A growing number of research labs are hence building upon CORD-19 to make the data more amenable to automated processing. Table 1 gives an overview of existing datasets pertaining to COVID-19. Some datasets such as Wikidata Scholia only contain a small subset of the publications available as CORD-19. Other knowledge graphs about COVID-19 focus exclusively on case statistics instead of scientific publications (e.g., Covid-19 by STKO Lab) or text mining on the CORD-19 dataset without providing much information about the content present in the publications (e.g., Covid19-KG by Blender Lab and Cord-19-on-FHIR). Our goal differs from that of other COVID-19-related datasets: We aim to provide a comprehensive RDF representation of the CORD-19 data and include Natural Language Processing (NLP) results on the data to facilitate the development of intelligent search engines, domain-specific conversational AIs and structured machine learning solutions for COVID-19.

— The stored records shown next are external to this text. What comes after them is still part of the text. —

(** * QCmanager: flag lifecycle and distributed report of the UFO QC filters

    A shallow embedding of [src/ufo/filters/QCmanager.cc]: the constructor
    (missing-data initializer), [postFilter] (post-evaluation updater) and
    [print] (distributed reporter), with the properties of the
    specification stated against them. *)

From Stdlib Require Import ZArith List Lia SpecFloat.
From stdpp Require Import base list strings pretty.

Local Open Scope Z_scope.

(** ** Machine types *)

(** [int] flags are compared and copied only, never computed with; [size_t]
    counters are 64-bit unsigned and wrap around on overflow. *)
Definition int := Z.
Definition size_t := Z.
Definition wrap64 (x : Z) : size_t := x mod 2 ^ 64.

(** IEEE-754 values; [==] on them is [SFeqb], which is not reflexive on
    NaN. *)
Definition float := spec_float.
Definition double := spec_float.

(** ** Failure *)

(** [ASSERT] throws; dereferencing an empty [shared_ptr] and indexing a
    [std::vector] outside its range are undefined behaviour, which the model
    turns into explicit failures instead of inventing a value. *)
Inductive error :=
| AssertionFailed (cond : string)
| NullPointer
| OutOfRange.

Inductive result (A : Type) :=
| Ok (a : A)
| Err (e : error).
Arguments Ok {A} a.
Arguments Err {A} e.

In this paper, we present CovidPubGraph, a comprehensive RDF knowledge graph of COVID-19 based on CORD-19. Our dataset follows the Linked Data lifecycle2. We provide a detailed representation of the COVID-19 publications in RDF including properties like publication title, authors names and their institutions, paper sections (e.g., abstract, introduction, body, discussion, etc.) and annotated references (e.g., references to figures). Resources such as authors and named entities augment the original data and make it easier to process for the sake of question answering and machine learning. All resources in the dataset are dereferenceable HTTP IRIs, which can be accessed via LodView (https://lodview.it/) or via the dataset’s SPARQL endpoint (https://covid-19ds.data.dice-research.org/sparql/). In addition, we link our dataset to the biomedical entities in other relevant datasets (e.g., DrugBank, Sider, Kegg).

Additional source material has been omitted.